(Je ne sais pas tout à fait par quoi commencer. J’aimerais
pouvoir dérouler mon récit simplement, comme un fil qui
traîne et sur lequel il suffit de tirer pour retrouver tout le reste
de la bobine, seulement chaque fil sur lequel j’essaie de tirer
finit par s’amenuiser, s’effilocher pour finalement me glisser
entre les doigts. Alors j’entremêle les fils de mon jean abîmé
avec les lacets de mes chaussures. Et en cherchant ce fil, en
attendant un train qui pourrait m’emmener quelque part,
j’essaie de penser en images.)

Il y a un tableau en particulier qui flotte quelque part dans ma
tête, le seul que j’arrive à attraper.

Dans mon image, la lourde porte en verre est fermée pour
garder la chaleur et les mots à l’intérieur. Exceptionnellement,
le chauffage de l’école ne fonctionne pas, aussi
exceptionnellement que l’année dernière et celle d’avant et
celle d’encore avant, mais le minuscule radiateur électrique
qui tourne depuis ce matin a fini par remplir la pièce d’un air
tiède. None peint en t-shirt, j’écris assise par terre, les jambes
enroulées dans une écharpe et un plaid élimé recouvert
d’acrylique. Dans mon image, rien n’a bougé depuis des
jours, les trois piles de livres sur mon bureau, le paquet de
gâteaux entamé, les travaux colorés de Kira, étalés un peu
partout et surtout là où il n’est pas, les textes et les schémas
cloués au mur, l’odeur de cigarette qui flotte encore un peu
parce qu’il fait trop froid pour ouvrir la fenêtre.

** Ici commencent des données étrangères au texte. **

(* ===== verification/Facade.v ===== *)
(** * The public entry points (src/thread_pool.c, src/runtime.c, src/metrics.c):
    the submit functions that guard their arguments and choose the operation
    of the pool, the runtime's delegating calls, and the queries.

    A handle is [None] when it is NULL.  An entry point either returns a code
    at once or performs one event of Pool.v, whose later steps belong to the
    pool. *)
From S2P Require Import Metrics Recovery.
From S2P Require Import Numa Runtime ResultTask.
From S2P Require Import Prelude Types Pool.

(** ** Submitting *)

Definition entry : Type := pevent + loom_result_t.

Definition plain (f data : ptr) (prio : Z) : request := mk_request f data prio false false false.

Definition loom_pool_submit (k : nat) (f data : ptr) : entry :=
  if f =? NULL then inr LOOMWORKS_ERR_INVALID else inl (EvSubmit k (plain f data LOOMWORKS_PRIORITY_NORMAL) false).

Definition loom_pool_submit_blocking (k : nat) (f data : ptr) : entry :=
  if f =? NULL then inr LOOMWORKS_ERR_INVALID else inl (EvSubmit k (plain f data LOOMWORKS_PRIORITY_NORMAL) true).

Definition loom_pool_submit_priority (k : nat) (f data : ptr) (prio : Z) : entry :=
  if f =? NULL then inr LOOMWORKS_ERR_INVALID else inl (EvSubmit k (plain f data prio) false).

(** The hook of the DAG engine. *)
Definition loom_pool_submit_internal (k : nat) (f user : ptr) (prio : Z) : entry :=
  if f =? NULL then inr LOOMWORKS_ERR_INVALID else inl (EvSubmit k (plain f user prio) false).

(** loom_pool_submit_coroutine_ex up to the pool lock: the code, OK when the
    locked part follows, and the live objects of the completion future.
    [want] = the caller passed a place for the future. *)
Definition loom_pool_submit_coroutine_ex (f : ptr) (want stopping : bool) (ok : fblock -> bool) (timer : loom_result_t)
  : loom_result_t * list fblock :=
  if f =? NULL then (LOOMWORKS_ERR_INVALID, [])
  else if stopping then (LOOMWORKS_ERR_SHUTDOWN, [])
  else
    let made :=
      if negb want then inl []
      else if negb (ok FFut) then inr []
      else if negb (ok FMutex) then inr (drop_blocks [FFut] [FFut])
      else if negb (ok FCond) then inr (drop_blocks [FMutex; FFut] [FMutex; FFut])
      else inl [FCond; FMutex; FFut] in
    match made with
    | inr live => (LOOMWORKS_ERR_ALLOC, live)
    | inl live =>
        match timer with
        | LOOMWORKS_OK => (LOOMWORKS_OK, live)
        | rc => (rc, drop_blocks [FCond; FMutex; FFut] live)
        end
    end.

(** The locked part returned [rc]: the future stays only with the task. *)
Definition submit_coroutine_end (live : list fblock) (rc : loom_result_t) : list fblock :=
  match rc with LOOMWORKS_OK => live | _ => drop_blocks [FCond; FMutex; FFut] live end.

(** The completion future exists in full exactly when the call succeeded and
    the caller asked for it. *)
Lemma submit_coroutine_all_or_nothing f want stopping ok timer rc :
  let '(rc1, live) := loom_pool_submit_coroutine_ex f want stopping ok timer in
  (rc1 <> LOOMWORKS_OK -> live = []) /\
  (rc1 = LOOMWORKS_OK ->
     submit_coroutine_end live rc = if want && bool_decide (rc = LOOMWORKS_OK) then [FCond; FMutex; FFut] else []).
Proof.
  unfold loom_pool_submit_coroutine_ex. destruct (f =? NULL), stopping, want; cbn [negb]; try done;
    destruct (ok FFut), (ok FMutex), (ok FCond), timer; cbn [negb]; try done; by destruct rc.
Qed.

(** ** The runtime *)

Inductive rt_call :=
  | RtSubmit (k : nat) (f data : ptr) (flag : loom_submit_flag_t) (prio : Z) (timer_ok : bool)
  | RtSubmitCoroutineEx (k : nat) (f arg : ptr) (timer_ok : bool)
  | RtSubmitFuture (k : nat) (f ctx : ptr) (future_null : bool)
  | RtSubmitBlocking (k : nat) (f data : ptr) (flag : loom_submit_flag_t) (prio : Z)
  | RtCancel (t : nat)
  | RtCancelAll
  | RtResize (n : nat)
  | RtShutdown
  | RtPool (ev : pevent).            (* a later step of a call, or of a worker *)

(** The entry point of the pool each call delegates to; [ctx] of a result task
    is the context loom_pool_submit_future allocated. *)
Definition runtime_entry (c : rt_call) : entry :=
  match c with
  | RtSubmit k f data flag prio timer_ok => inl (loom_runtime_submit k f data flag prio timer_ok)
  | RtSubmitCoroutineEx k f arg timer_ok =>
      if f =? NULL then inr LOOMWORKS_ERR_INVALID else inl (EvSubmitCoro k (plain f arg LOOMWORKS_PRIORITY_NORMAL) timer_ok)
  | RtSubmitFuture k f ctx future_null =>
      if (f =? NULL) || future_null then inr LOOMWORKS_ERR_INVALID
      else inl (EvSubmit k (mk_request f ctx LOOMWORKS_PRIORITY_NORMAL true true false) false)
  | RtSubmitBlocking k f data flag prio => loom_runtime_submit_blocking k f data flag prio
  | RtCancel t => inl (EvCancelId t)
  | RtCancelAll => inl EvCancelAll
  | RtResize n => loom_runtime_resize n
  | RtShutdown => inl EvShutdown
  | RtPool ev => inl ev
  end.

(** The value a call that reaches the pool's critical section returns at once. *)
Definition runtime_value (p : pool) (c : rt_call) : option loom_result_t :=
  match c with
  | RtCancel t => Some (loom_pool_cancel_by_id p t).1
  | RtResize n => Some (loom_pool_resize p n).1
  | _ => None
  end.

(** One call on a handle that may be NULL. *)
Definition runtime_step (rt : option pool) (c : rt_call) : option (option loom_result_t * option pool) :=
  match rt with
  | None => Some (Some LOOMWORKS_ERR_INVALID, None)
  | Some p =>
      match runtime_entry c with
      | inr rc => Some (Some rc, Some p)
      | inl ev => match pstep p ev with Some p' => Some (runtime_value p c, Some p') | None => None end
      end
  end.

Fixpoint runtime_run (rt : option pool) (cs : list rt_call) : option (option pool) :=
  match cs with
  | [] => Some rt
  | c :: cs => match runtime_step rt c with Some (_, rt') => runtime_run rt' cs | None => None end
  end.

(** The pool events of a list of calls. *)
Definition pool_events (cs : list rt_call) : list pevent :=
  omap (fun c => match runtime_entry c with inl ev => Some ev | inr _ => None end) cs.

Lemma runtime_refines_pool cs : forall p rt, runtime_run (Some p) cs = Some rt -> exists p', rt = Some p' /\ prun p (pool_events cs) = Some p'.
Proof.
  induction cs as [|c cs IH]; intros p rt Hr; simpl in *; [simplify_eq; by exists p|].
  destruct (runtime_entry c) as [ev|rc]; simpl; [|by apply IH].
  destruct (pstep p ev) as [p1|]; [|done]. by apply IH.
Qed.

(** A NULL runtime is rejected by every call and stays NULL. *)
Lemma runtime_null cs : runtime_run None cs = Some None.
Proof. induction cs; [done|]. done. Qed.

(** ** Queries *)

Definition loom_pool_worker_count (p : option pool) : Z := match p with Some p => Z.of_nat (worker_count p) | None => 0 end.
Definition loom_pool_pending_count (p : option pool) : Z := match p with Some p => qlen (qs p) | None => 0 end.
Definition loom_pool_active_count (c : option crew) : Z := match c with Some c => active_workers c | None => 0 end.
Definition loom_pool_abnormal_worker_count (c : option crew) : Z := match c with Some c => abnormal_total c | None => 0 end.

(** The quotient active / worker_count, as numerator and denominator. *)
Definition loom_pool_utilization (worker_count active : Z) : Z * Z := if worker_count =? 0 then (0, 1) else (active, worker_count).

Definition loom_runtime_worker_count := loom_pool_worker_count.
Definition loom_runtime_pending_count := loom_pool_pending_count.
Definition loom_runtime_active_count := loom_pool_active_count.

Definition loom_pool_numa_domain_count (t : option loom_numa_topology) : Z :=
  match t with Some t => if 0 <? domain_count t then domain_count t else 1 | None => 1 end.

Definition loom_pool_worker_domain (t : option loom_numa_topology) (worker_domain_ids : option (list Z)) (wc i : nat) : option Z :=
  match t, worker_domain_ids with
  | Some _, Some l => if (wc <=? i)%nat then Some 0 else l !! i
  | _, _ => Some 0
  end.

Definition loom_pool_worker_cpu (t : option loom_numa_topology) (worker_cpu_ids : option (list Z)) (wc i : nat) : option Z :=
  match t, worker_cpu_ids with
  | Some _, Some l => if (wc <=? i)%nat then Some UINT32_MAX else l !! i
  | _, _ => Some UINT32_MAX
  end.

(** The collector's getters: each reads one counter of a collector, 0 for NULL. *)
Definition read_counter (f : counters -> Z) (m : option counters) : Z := match m with Some c => f c | None => 0 end.
Definition loom_metrics_submitted := read_counter Metrics.submitted.
Definition loom_metrics_started := read_counter Metrics.started.
Definition loom_metrics_completed := read_counter Metrics.completed.
Definition loom_metrics_cancelled := read_counter Metrics.m_cancelled.
Definition loom_metrics_failed := read_counter Metrics.m_failed.
Definition loom_metrics_latency_sum_ns := read_counter latency_sum_ns.
Definition loom_metrics_latency_max_ns := read_counter latency_max_ns.

(** loom_metrics_shm_snapshot and loom_runtime_metrics_snapshot. *)
Definition loom_metrics_shm_snapshot (shm : option counters) (out_null : bool) : Z * option counters :=
  match shm with Some c => if out_null then (-1, None) else (0, Some c) | None => (-1, None) end.

Definition loom_runtime_metrics_snapshot (shm : option counters) (out_null : bool) : loom_result_t * option counters :=
  match shm with Some c => if out_null then (LOOMWORKS_ERR_INVALID, None) else (LOOMWORKS_OK, Some c) | None => (LOOMWORKS_ERR_INVALID, None) end.

(** ** Fault injection *)

(** test_alloc_fail_next: the value of g_test_alloc_fail_at before and after. *)
Definition test_alloc_fail_next (v : Z) : bool * Z := if v <? 0 then (false, v) else if v =? 0 then (true, -1) else (false, v - 1).

(** The answers of the next [n] checks. *)
Fixpoint alloc_checks (n : nat) (v : Z) : list bool :=
  match n with O => [] | S n => let '(b, v') := test_alloc_fail_next v in b :: alloc_checks n v' end.

(** Armed with [n], exactly the check number [n] (from 0) fires. *)
Lemma armed_fires_once n k i : (i < k)%nat -> alloc_checks k (Z.of_nat n) !! i = Some (i =? n)%nat.
Proof.
  assert (Hoff : forall k i, (i < k)%nat -> alloc_checks k (-1) !! i = Some false).
  { induction k0 as [|k0 IH]; intros j Hj; [lia|]. simpl. destruct j as [|j]; [done|]. apply IH. lia. }
  revert n i. induction k as [|k IH]; intros n i Hi; [lia|]. simpl. unfold test_alloc_fail_next.
  destruct (Z.ltb_spec (Z.of_nat n) 0); [lia|]. destruct (Z.eqb_spec (Z.of_nat n) 0) as [Hn|Hn].
  - assert (n = 0%nat) as -> by lia. destruct i as [|i]; [done|]. apply Hoff. lia.
  - destruct n as [|n]; [done|]. destruct i as [|i]; [done|]. rewrite Nat2Z.inj_succ. unfold Z.succ. rewrite Z.add_simpl_r.
    simpl. rewrite IH by lia. done.
Qed.

(** ** What a user of the runtime can rely on *)


(** Two tasks through the runtime, one of them cancelled, and rejected calls
    in between. *)
Definition runtime_demo : list rt_call :=
  let submit := RtSubmit 0 7 70 LOOM_SUBMIT_THREAD LOOMWORKS_PRIORITY_NORMAL true ::
                (RtPool <$> [EvCreate 0 true; EvClaim 0 true true; EvPublish 0; EvCount 0; EvPost 0]) in
  submit ++ [RtResize 0; RtSubmitBlocking 0 7 70 LOOM_SUBMIT_CORO 5] ++ submit ++
  [RtCancel 2; RtPool (EvPass 0 true); RtPool (EvFinish 0); RtPool (EvPass 0 true)].

(** The binding of a title, for every Python integer. *)
Definition bind_text (v : value) : exn + option string :=
  match v with
  | VNone => inr None
  | VInt n => if fits_int64 n then inr (Some (str_int n)) else inl too_large
  | VStr s => inr (Some s)
  end.

(** The tool [get_memory], with the exceptions of the store caught by its
    [except] clause. *)
Definition get_memory (int_of_str : string -> exn + Z)
    (memory_id title : value) (db : DatabaseManager.t)
    : string * DatabaseManager.t :=
  if negb (is_None memory_id) then
    match py_int int_of_str memory_id with
    | inr n =>
        match get_memory_by_id n db with
        | (inr memory, db) => (show_memory memory, db)
        | (inl e, db) => ("Error retrieving memory: " ++ str_exn e, db)
        end
    | inl e => ("Error retrieving memory: " ++ str_exn e, db)
    end
  else
    match bind_text title with
    | inr (Some t) =>
        let (memory, db) := DatabaseManager.get_memory_by_title t db in
        (show_memory memory, db)
    | inr None => ("Error: Please provide either a memory_id or title.", db)
    | inl e =>
        ("Error retrieving memory: " ++ str_exn e,
         DatabaseManager.connect db)
    end.

End Checked.

(** ** Sequences of store operations *)

(** A mutation of the store by its caller. *)
Inductive op : Type :=
  | op_add (title content now : string)
  | op_delete (memory_id : Z).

Derrière la porte, dans la toute petite salle de stockage où
personne ne va jamais, sont rangés un matelas gonflable plié
en trois, un sac de couchage, une couverture, deux oreillers et
des planches en bois empilées les unes sur les autres. À
même le sol s’alignent des vêtements, triés et pliés
soigneusement comme dans une armoire. Au-dessus, un
panneau noir avec des lettres blanches …………… (raconte/
dit/écrit/précise/….) « YOU HAVE BEEN HERE BEFORE » : Tu
es déjà venu ici. Tu t’es déjà (re)trouvé ici. Tu as déjà existé à cet endroit - à ce moment - à cette place - à cette page.


L’image t’échappe toujours un peu à la fois, comme les perles
du collier qui rebondissent sur le sol un peu sale, comme les
mots qui glissent du bout de la langue et du bout des doigts
pour s’éparpiller et se déverser là où ils ne devraient pas.
(ils ne faudraient pas)

Toi aussi, peut-être, tu ne sais plus quel fil suivre, alors défais
la bobine encore et encore. Les éléments se réorganisent par
fragments, tu attrapes les perles du collier, l’odeur de
cigarette et de peinture à demi-sèche, le bruit de la mer
derrière la fenêtre, le poster affiché au-dessus de ton canapé
depuis des mois, la fenêtre d’un atelier qui ressemble à une
chambre qui ressemble à toutes les autres chambres qui te
disent toutes « YOU HAVE BEEN HERE BEFORE ».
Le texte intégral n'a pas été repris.